There are restrictions on the use of cadmium in toys, but not many. And there are plenty of other chances, for children and adults, to be exposed to cadmium on a daily basis. Besides paints, cadmium finds widespread use in batteries and as a rust-proof lining in electronics. These uses for element forty-eight have declined recently, but certainly haven’t stopped, and many old cadmium-rich electronic items still lie around in offices and garages today. Shortly after 9/11, some public health officials suggested the lung ailments that rescue workers at Ground Zero developed might be traced to cadmium, since computers and other electronics were vaporized when the twin towers fell. Their troubles were traced to smoke and dust inhalation instead, but workers tested for the element did have elevated levels. And it’s telling how quickly the officials fingered cadmium as the culprit, because the danger persists.

For whatever reason, the United States is much more nonchalant about cadmium than other gorgeous poisons. We don’t tolerate mercury, that alluring liquid metal, in fish or consumer goods like thermometers any more.

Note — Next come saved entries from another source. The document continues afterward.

(* ===== verification/Growspec.v ===== *)
(** * The size of a process

    growproc changes the size of a process: the address space stays well formed, the pages
    that it keeps hold what they held, and no page is lost. *)

From S2P Require Import Prelude Monad Riscv Kstring Kstate Spinlock Printf Kalloc Vm Pagetable Uvm Ucopy Sched Schedspec Proc Procspec.

Section Grow.
Context `{KI : KernelImage}.

(** ** Sizes and pages *)

Lemma PGROUNDUP_pages sz : 0 <= sz <= TRAPFRAME -> PGROUNDUP sz = Z.of_nat (size_pages sz) * PGSIZE.
Proof.
  intros H. assert (HT : TRAPFRAME = 2 ^ 38 - 2 * 4096) by reflexivity. rewrite PGROUNDUP_eq by (unfold PGSIZE; lia).
  unfold size_pages, PGSIZE. dlia.
Qed.

Lemma size_pages_mono a b : a <= b -> (size_pages a <= size_pages b)%nat.
Proof. intros H. unfold size_pages, PGSIZE. dlia. Qed.

Lemma grow_pages_size a b : 0 <= a <= b -> b <= TRAPFRAME -> size_pages b = (size_pages a + grow_pages a b)%nat.
Proof.
  intros H Hb. assert (HT : TRAPFRAME = 2 ^ 38 - 2 * 4096) by reflexivity. unfold grow_pages. rewrite PGROUNDUP_pages by lia.
  unfold size_pages, PGSIZE. dlia.
Qed.

Lemma frames_app L j : forall a k, frames L a (j + k) = frames L a j ++ frames L (a + Z.of_nat j * PGSIZE) k.
Proof.
  induction j as [|j IH]; intros a k; [cbn; by rewrite Z.add_0_r|]. cbn [Nat.add frames app]. f_equal. rewrite IH. f_equal. f_equal. lia.
Qed.

(** ** Two address spaces of a process

    [L'] of size [sz'] comes from [L] of size [sz]: the pages of both are the same and have
    the same contents, those of [L'] only are zeroed, and the pages and tables together
    with the free pages are those that were. *)

Record resized (s : kst) (l : list Z) (sz : Z) (T : gmap (list Z) Z) (L : gmap Z Z)
    (s' : kst) (l' : list Z) (root sz' : Z) (T' : gmap (list Z) Z) (L' : gmap Z Z) : Prop := {
  rs_space : addr_space s' l' root sz' T' L';
  rs_pool : list_to_set (frames L' 0 (size_pages sz')) ∪ list_to_set l' ∪ tables T' =@{gset Z}
            list_to_set (frames L 0 (size_pages sz)) ∪ list_to_set l ∪ tables T;
  rs_keep : forall i, 0 <= i < Z.of_nat (size_pages sz) -> i < Z.of_nat (size_pages sz') ->
    L' !! (i * PGSIZE) = L !! (i * PGSIZE) /\
    forall off, 0 <= off < PGSIZE -> k_mem s' !!! (PTE2PA (L !!! (i * PGSIZE)) + off) = k_mem s !!! (PTE2PA (L !!! (i * PGSIZE)) + off);
  rs_new : forall i, Z.of_nat (size_pages sz) <= i < Z.of_nat (size_pages sz') ->
    exists f, L' !! (i * PGSIZE) = Some (pte_for f urwx) /\ zero_page (k_mem s') f;
}.

(** The bytes of the pages of a process do not change where other pages do. *)

Lemma user_bytes_kept (L : gmap Z Z) (n : nat) P m m' i off :
  same_except P m m' -> 0 <= i < Z.of_nat n -> 0 <= off < PGSIZE -> PTE2PA (L !!! (i * PGSIZE)) ∉ P ->
  m' !!! (PTE2PA (L !!! (i * PGSIZE)) + off) = m !!! (PTE2PA (L !!! (i * PGSIZE)) + off).
Proof.
  intros Hm Hi Hoff HP. apply Hm. by rewrite (pg_in (PTE2PA (L !!! (i * PGSIZE)))) by (apply PTE2PA_aligned || lia).
Qed.

Lemma frames_pool s l root sz T L : addr_space s l root sz T L -> (list_to_set (frames L 0 (size_pages sz)) : gset Z) ## list_to_set l ∪ tables T.
Proof.
  intros [_ _ _ _ _ ((_ & Hn & _)%NoDup_app & _ & Hd)]. apply disjoint_union_r. split; [|done].
  intros a Ha Ha'. apply elem_of_list_to_set in Ha, Ha'. by apply (Hn a).
Qed.

(** Nothing is added to the address space; tables may be. *)

Lemma resized_same s l root sz T L s' l' T' :
  addr_space s l root sz T L -> vm s' root T' L l' -> added s T l s' T' l' [] -> resized s l sz T L s' l' root sz T' L.
Proof.
  intros Him Hvm Had. pose proof (frames_pool _ _ _ _ _ _ Him) as Hd. destruct Him as [Hvm0 Hsz Hus Hh Hon (Hnd & Hpf & Hdf)].
  pose proof (ad_pool _ _ _ _ _ _ _ Had) as Hp. rewrite list_to_set_nil, (left_id_L ∅ (∪)) in Hp. pose proof (ad_mem _ _ _ _ _ _ _ Had) as Hm.
  assert (Hnd' : NoDup l') by (by destruct (vm_alloc _ _ _ _ _ Hvm) as (_ & (_ & ? & _) & _)).
  split.
  - split; try done. split; [|split; [done|]]; rewrite <- Hp in Hd.
    + apply NoDup_app. apply NoDup_app in Hnd as (? & _ & _). split; [done|]. split; [|done]. intros a Ha Ha'. clear - Hd Ha Ha'. set_solver.
    + clear - Hd. set_solver.
  - by rewrite <- !(assoc_L (∪)), Hp.
  - intros i Hi _. split; [done|]. intros off Hoff. apply (user_bytes_kept L _ _ _ _ i off Hm Hi Hoff).
    pose proof (elem_of_frames L 0 _ i Hi) as He. rewrite Z.add_0_l in He. clear - Hd He. set_solver.
  - intros i Hi. lia.
Qed.

(** The pages that uvmalloc adds. *)

Lemma resized_grown s l root sz newsz T L s' l' T' fs :
  let a := Z.of_nat (size_pages sz) * PGSIZE in
  addr_space s l root sz T L -> sz <= newsz <= TRAPFRAME -> length fs = grow_pages sz newsz ->
  vm s' root T' (map_words L a ((fun f => pte_for f urwx) <$> fs)) l' -> added s T l s' T' l' fs -> Forall (zero_page (k_mem s')) fs ->
  resized s l sz T L s' l' root newsz T' (map_words L a ((fun f => pte_for f urwx) <$> fs)).
Proof.
  intros a Him Hnew Hlen Hvm Had Hz. pose proof (frames_pool _ _ _ _ _ _ Him) as Hd. destruct Him as [Hvm0 Hsz Hus [Hh1 Hh2] Hon (Hnd & Hpf & Hdf)].
  pose proof (ad_pool _ _ _ _ _ _ _ Had) as Hp. pose proof (ad_mem _ _ _ _ _ _ _ Had) as Hm. pose proof (ad_free _ _ _ _ _ _ _ Had) as (Hndf & Hpff & Hdff).
  set (ws := (fun f => pte_for f urwx) <$> fs) in *. assert (Hws : length ws = grow_pages sz newsz) by (unfold ws; by rewrite length_fmap).
  set (L' := map_words L a ws) in *. pose proof (grow_pages_size sz newsz ltac:(lia) ltac:(lia)) as Hn. set (n := size_pages sz) in *. set (g := grow_pages sz newsz) in *.
  pose proof (size_pages_high newsz ltac:(lia)) as Hhigh. assert (Hal : a mod PGSIZE = 0) by (unfold a; by rewrite Z.mod_mul).
  assert (HL : forall va, va < a \/ a + Z.of_nat g * PGSIZE <= va -> L' !! va = L !! va).
  { intros va Hva. unfold L'. rewrite map_words_lookup, Hws, bool_decide_false by (done || lia). done. }
  assert (HL' : forall i, Z.of_nat n <= i < Z.of_nat (size_pages newsz) -> exists f, f ∈ fs /\ L' !! (i * PGSIZE) = Some (pte_for f urwx)).
  { intros i Hi. destruct (lookup_lt_is_Some_2 fs (Z.to_nat i - n)) as [f Hf]; [lia|]. exists f. split; [by eapply list_elem_of_lookup_2|].
    unfold L'. rewrite map_words_lookup, Hws by done. rewrite bool_decide_true by (unfold a, PGSIZE; dlia).
    replace (Z.to_nat ((i * PGSIZE - a) / PGSIZE)) with (Z.to_nat i - n)%nat by (unfold a, PGSIZE; dlia). unfold ws. by rewrite list_lookup_fmap, Hf. }
  assert (Hfr : frames L' 0 (size_pages newsz) = frames L 0 n ++ fs).
  { rewrite Hn, frames_app. f_equal.
    - apply frames_ext. intros i Hi. apply HL. left. unfold a, PGSIZE. lia.
    - rewrite Z.add_0_l. fold a. rewrite <- Hws. unfold L'. rewrite frames_words by done. by apply frames_urwx. }
  split.
  - split; [exact Hvm|lia| | | |].
    + intros i Hi. rewrite Z.add_0_l. destruct (decide (i < Z.of_nat n)) as [Hlt|Hge].
      * rewrite HL by (left; unfold a, PGSIZE; lia). apply Hus. lia.
      * destruct (HL' i ltac:(lia)) as (f & _ & ->). by eexists.
    + assert (Hhi : forall va, TRAPFRAME <= va -> L' !! va = L !! va) by (intros va Hva; apply HL; right; unfold a; lia).
      rewrite !Hhi by (change TRAMPOLINE with (TRAPFRAME + 4096); lia). done.
    + intros va Hva Hlt. destruct (decide (va < Z.of_nat (size_pages newsz) * PGSIZE)) as [|Hge]; [done|]. rewrite HL in Hva by (right; unfold a; lia).
      pose proof (Hon va Hva Hlt). unfold PGSIZE in *. lia.
    + rewrite Hfr. split; [|split; [by apply Forall_app|]].
      * rewrite <- app_assoc. apply NoDup_app. split; [by apply NoDup_app in Hnd as (? & _)|]. split; [|done].
        intros b Hb Hb'. rewrite <- Hp in Hd. clear - Hd Hb Hb'. set_solver.
      * rewrite list_to_set_app_L. rewrite <- Hp in Hd. clear - Hd Hdff. set_solver.
  - rewrite Hfr, list_to_set_app_L, <- !(assoc_L (∪)). by rewrite (assoc_L (∪) (list_to_set fs)), Hp.
  - intros i Hi _. rewrite HL by (left; unfold a, PGSIZE; lia). split; [done|]. intros off Hoff. apply (user_bytes_kept L _ _ _ _ i off Hm Hi Hoff).
    pose proof (elem_of_frames L 0 _ i Hi) as He. rewrite Z.add_0_l in He. clear - Hd He. set_solver.
  - intros i Hi. destruct (HL' i Hi) as (f & Hf & E). exists f. split; [done|]. rewrite Forall_forall in Hz. by apply Hz.
Qed.

(** The pages that uvmdealloc takes away. *)

Lemma resized_shrunk s l root sz newsz T L s' :
  let n := size_pages newsz in let k := (size_pages sz - size_pages newsz)%nat in let a := Z.of_nat n * PGSIZE in
  addr_space s l root sz T L -> 0 <= newsz <= sz ->
  vm s' root T (unmap_pages L a k) (reverse (frames L a k) ++ l) ->
  same_except (list_to_set (frames L a k) ∪ tables T) (k_mem s) (k_mem s') ->
  resized s l sz T L s' (reverse (frames L a k) ++ l) root newsz T (unmap_pages L a k).
Proof.
  intros n k a Him Hnew Hvm Hm. pose proof (frames_pool _ _ _ _ _ _ Him) as Hd. destruct Him as [Hvm0 Hsz Hus [Hh1 Hh2] Hon (Hnd & Hpf & Hdf)].
  pose proof (size_pages_mono newsz sz ltac:(lia)) as Hmono. pose proof (size_pages_high sz ltac:(lia)) as Hhigh.
  assert (Hnk : size_pages sz = (n + k)%nat) by (unfold n, k; lia). assert (Hal : a mod PGSIZE = 0) by (unfold a; by rewrite Z.mod_mul).
  rewrite Hnk, frames_app, Z.add_0_l in Hnd, Hpf, Hdf, Hd. fold a in Hnd, Hpf, Hdf, Hd. set (fs := frames L a k) in *. set (L' := unmap_pages L a k) in *.
  assert (HL : forall va, va < a \/ a + Z.of_nat k * PGSIZE <= va -> L' !! va = L !! va).
  { intros va Hva. unfold L'. rewrite unmap_pages_lookup, bool_decide_false by (done || lia). done. }
  assert (Hlow : forall i, 0 <= i < Z.of_nat n -> L' !! (i * PGSIZE) = L !! (i * PGSIZE)) by (intros i Hi; apply HL; left; unfold a, PGSIZE; lia).
  assert (Hfr : frames L' 0 n = frames L 0 n) by (apply frames_ext; intros i Hi; rewrite Z.add_0_l; by apply Hlow).
  apply Forall_app in Hpf as [Hpf Hpf2]. rewrite <- app_assoc in Hnd. rewrite list_to_set_app_L in Hd, Hdf.
  split; fold n; rewrite ?Hfr.
  - split; [exact Hvm|lia| | | |].
    + intros i Hi. rewrite Z.add_0_l. fold n in Hi. rewrite Hlow by done. apply Hus. lia.
    + assert (Hhi : forall va, TRAPFRAME <= va -> L' !! va = L !! va) by (intros va Hva; apply HL; right; unfold a, PGSIZE in *; lia).
      rewrite !Hhi by (change TRAMPOLINE with (TRAPFRAME + 4096); lia). done.
    + intros va [w Hw] Hlt. fold n a. destruct (decide (va < a)) as [|Hge]; [done|]. exfalso.
      destruct (pt_dom _ _ _ _ (vm_pt _ _ _ _ _ Hvm) va w Hw) as (Hva & _).
      assert (Hlim : va < Z.of_nat (size_pages sz) * PGSIZE).
      { apply Hon; [|done]. unfold L' in Hw. rewrite unmap_pages_lookup in Hw by done. case_bool_decide; [done|by eexists]. }
      unfold L' in Hw. rewrite unmap_pages_lookup, bool_decide_true in Hw by (done || (split; [unfold a in *; rewrite Hnk in Hlim; lia|done])). done.
    + fold n. rewrite Hfr. split; [|split; [done|clear - Hdf; set_solver]]. rewrite (reverse_Permutation fs). exact Hnd.
  - rewrite list_to_set_app_L, (list_to_set_perm_L (reverse fs) fs) by apply reverse_Permutation.
    rewrite Hnk, frames_app, list_to_set_app_L, Z.add_0_l. fold a fs. clear. set_solver.
  - intros i Hi Hi'. rewrite Hlow by lia. split; [done|]. intros off Hoff. apply (user_bytes_kept L _ _ _ _ i off Hm Hi Hoff).
    pose proof (elem_of_frames L 0 n i ltac:(lia)) as He. rewrite Z.add_0_l in He. apply NoDup_app in Hnd as (_ & Hx & _).
    specialize (Hx _ He). clear - Hx Hd He. set_solver.
  - intros i Hi. lia.
Qed.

And we severely restrict the use of another element with a history strikingly similar to cadmium. Lead also makes bright paints, and it has many uses in electronics, like solder. It’s also, of course, quite harmful, especially to children, who show impaired mental development after exposure to lead. (Coincidentally, McDonalds has also faced problems with lead in its toys—the recall of 100,000 Chicago Bears bobblehead dolls in 2002.)

But while lead paint and lead gasoline have disappeared from the consumer market, cadmium has faced no such backlash. Indeed, there’s almost no discussion of it, despite repeated recalls of consumer goods with cadmium in the past year and the availability of alternatives, like lithium batteries, for many applications. The European Union recently banned cadmium in all electronics, and it might behoove the U.S. to do something similar, and to further restrict its use in toys and dishes. Unlike with brightly colored snakes, people unfortunately don’t have an inborn, instinctual fear of beautiful elements like cadmium. That doesn’t mean they’re not as deadly.